Is Jojoba Oil REALLY just like sebum?
It is amazing what you can learn while surfing the internet isn’t it? Well, when I say ‘learn’ I should probably say find but these days that line has been blurred somewhat – information paraded as fact flung at us from all four corners of our internet search will do that for you. So I wanted to look at this little fact and see if I could challenge myself to learn something. It wasn’t hard…….
My experiment started like this:
1) Google ‘Jojoba oil similar to sebum’ or equivalent…….. The brackets are important, we want the whole phrase.
Results: 258,000 hits for that. WOW, it MUST be true. PLUS the sentence had an auto-fill suggestion for me while means that people must search that all of the time. AWESOME.
But what about this:
2) Google ‘Jojoba oil different to sebum’
Results: DAM this is now confusing, I got 282,000 hits for that. But wait, they aren’t telling me that Jojoba is different to sebum at all, a quick scan through the first page reveals that they are telling me that it is similar and that is why it is good.

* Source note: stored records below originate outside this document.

(** The slot is released; the program's word is poked back where it was planted. *)
Lemma delete_spec orig B s i bp :
  bp_inv orig B id s → used s i bp →
  is_Some (ptrace_peek (st_world s) (sdb_pid (st_sdb s)) (bp_addr bp)) →
  orig (bp_addr bp) ≠ Some 0xcc →
  wp (sdb_delete (Z.of_nat i))
    (λ _ s', bp_inv orig (B ∖ {[bp_addr bp]}) id s' ∧
             used_addrs id s' = used_addrs id s ∖ {[bp_addr bp]} ∧
             (∃ t, st_out s' = st_out s ++ [Stdout t] ∧
                  format ("** breakpoint %d deleted." +:+ newline) [AInt (Z.of_nat i)] = Some t) ∧
             (∀ j bj, used s' j bj → used s j bj) ∧ (view id s → view id s')) s.
Proof.
  intros Hinv Hu [x Hx] Hcc. set (a := bp_addr bp) in *.
  assert (i < MAX_BREAK)%nat as Hi.
  { rewrite <-(inv_len _ _ _ _ Hinv). destruct Hu. by eapply lookup_lt_Some. }
  set (s1 := if decide (a ∈ B) then
               on_world (snd (ptrace_poke (st_world s) (sdb_pid (st_sdb s)) a (original_word bp))) s
             else s).
  assert (bp_inv orig (B ∖ {[a]}) id s1 ∧ used s1 i bp ∧ st_out s1 = st_out s ∧ st_sdb s1 = st_sdb s ∧
          same_but_saved s s1) as (Hinv1 & Hu1 & Hout & Hsdb & Hs1).
  { pose proof (poke_mapped _ _ _ (original_word bp) _ Hx) as E.
    unfold s1. destruct (decide (a ∈ B)) as [HB|HB]; cycle 1.
    - split_and!; try done. replace (B ∖ {[a]}) with B by set_solver. done.
    - destruct (ptrace_poke _ _ _ _) as [r w] eqn:Ep; simpl in *; subst r.
      split_and!; try done; [by apply (unplant_inv orig B id i bp)|by eapply same_poke]. }
  unfold sdb_delete.
  assert ((0 <=? Z.of_nat i) && (Z.of_nat i <? Z.of_nat MAX_BREAK) = true) as -> by lia.
  rewrite Nat2Z.id. apply wp_bind. eapply wp_get_break; [apply Hu|].
  rewrite (proj2 Hu). apply wp_bind, wp_peektext. fold a. rewrite Hx; simpl default.
  rewrite <-byte_of_0.
  assert (Some (byte_of x 0) = overlay orig B a) as Hbyte.
  { rewrite <-(inv_mem _ _ _ _ Hinv a). symmetry. replace a with (a + 0) at 1 by lia.
    eapply peek_bytes; [done|lia]. }
  apply wp_bind. apply (wp_intro _ _ s tt s1).
  { revert Hbyte. unfold s1, overlay. destruct (decide (a ∈ B)); intros Hbyte.
    - injection Hbyte as ->. simpl.
      unfold poketext, pid, world, get_sdb, gets, mbind, M_bind, mret, M_ret.
      by destruct (ptrace_poke _ _ _ _).
    - destruct (Z.eqb_spec (byte_of x 0) 0xcc) as [E|]; [|done]. by rewrite E in Hbyte. }
  apply wp_bind. eapply wp_set_break; [apply Hu1|].
  destruct (forget_inv orig (B ∖ {[a]}) id i bp s1) as [Hinv2 Haddr2]; [done..| |].
  { simpl. fold a. set_solver. }
  unfold printf. destruct (format _ _) as [t|] eqn:Ht; [|discriminate Ht].
  apply wp_modify. split_and!.
  - destruct Hinv2. by split.
  - rewrite <-(used_addrs_same id _ _ Hs1). apply Haddr2.
  - exists t. simpl. by rewrite Hout.
  - intros j bj Hj. apply (forget_used i bp s1 j bj Hu1) in Hj as [Hj _]. unfold used in *. by rewrite <-Hsdb.
  - intros Hv. apply (view_same _ _ _ Hs1) in Hv. by apply (view_frame id s1).
Qed.

(** C18. [sdb_delete] of a breakpoint that is set, eight bytes from every other and
    on no int3 of the program's own, in a program that is not position independent: the call returns, the slot is free, the program's own
    byte is back whether or not the breakpoint was planted, every other
    breakpoint stays planted, and the message names the index. *)
Theorem delete_restores orig B s i bp :
  bp_inv orig B id s → used s i bp →
  is_Some (ptrace_peek (st_world s) (sdb_pid (st_sdb s)) (bp_addr bp)) →
  orig (bp_addr bp) ≠ Some 0xcc →
  wp (sdb_delete (Z.of_nat i))
    (λ _ s', bp_inv orig (B ∖ {[bp_addr bp]}) id s' ∧
             used_addrs id s' = used_addrs id s ∖ {[bp_addr bp]} ∧
             ∃ t, st_out s' = st_out s ++ [Stdout t] ∧
                  format ("** breakpoint %d deleted." +:+ newline) [AInt (Z.of_nat i)] = Some t) s.
Proof.
  intros Hinv Hu Hx Hcc. eapply wp_mono; [by apply (delete_spec orig B s i bp)|].
  by intros [] s' (? & ? & ? & _).
Qed.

3) So what about I change to Google Scholar and type this: ‘jojoba oil differs to sebum’
Results: No good, I am typing the wrong thing. 1500 ish results but not looking like they have the info I need.
4) Still in Google Scholar type: ‘Jojoba Chemical Constituents’.
Results: Woohooo baby, I’m getting somewhere! Now I can see papers from the American Oil Chemists Society, Food Chemistry Journal, Agricultural and Food Science Journals and more. This is awesome!
However, the above will only tell me about the chemistry of Jojoba, it won’t tell me much about sebum and it is highly unlikely to answer my BIG question ‘Is Jojoba Oil Really Just Like Sebum’ in one simple ‘yes’ or ‘no’.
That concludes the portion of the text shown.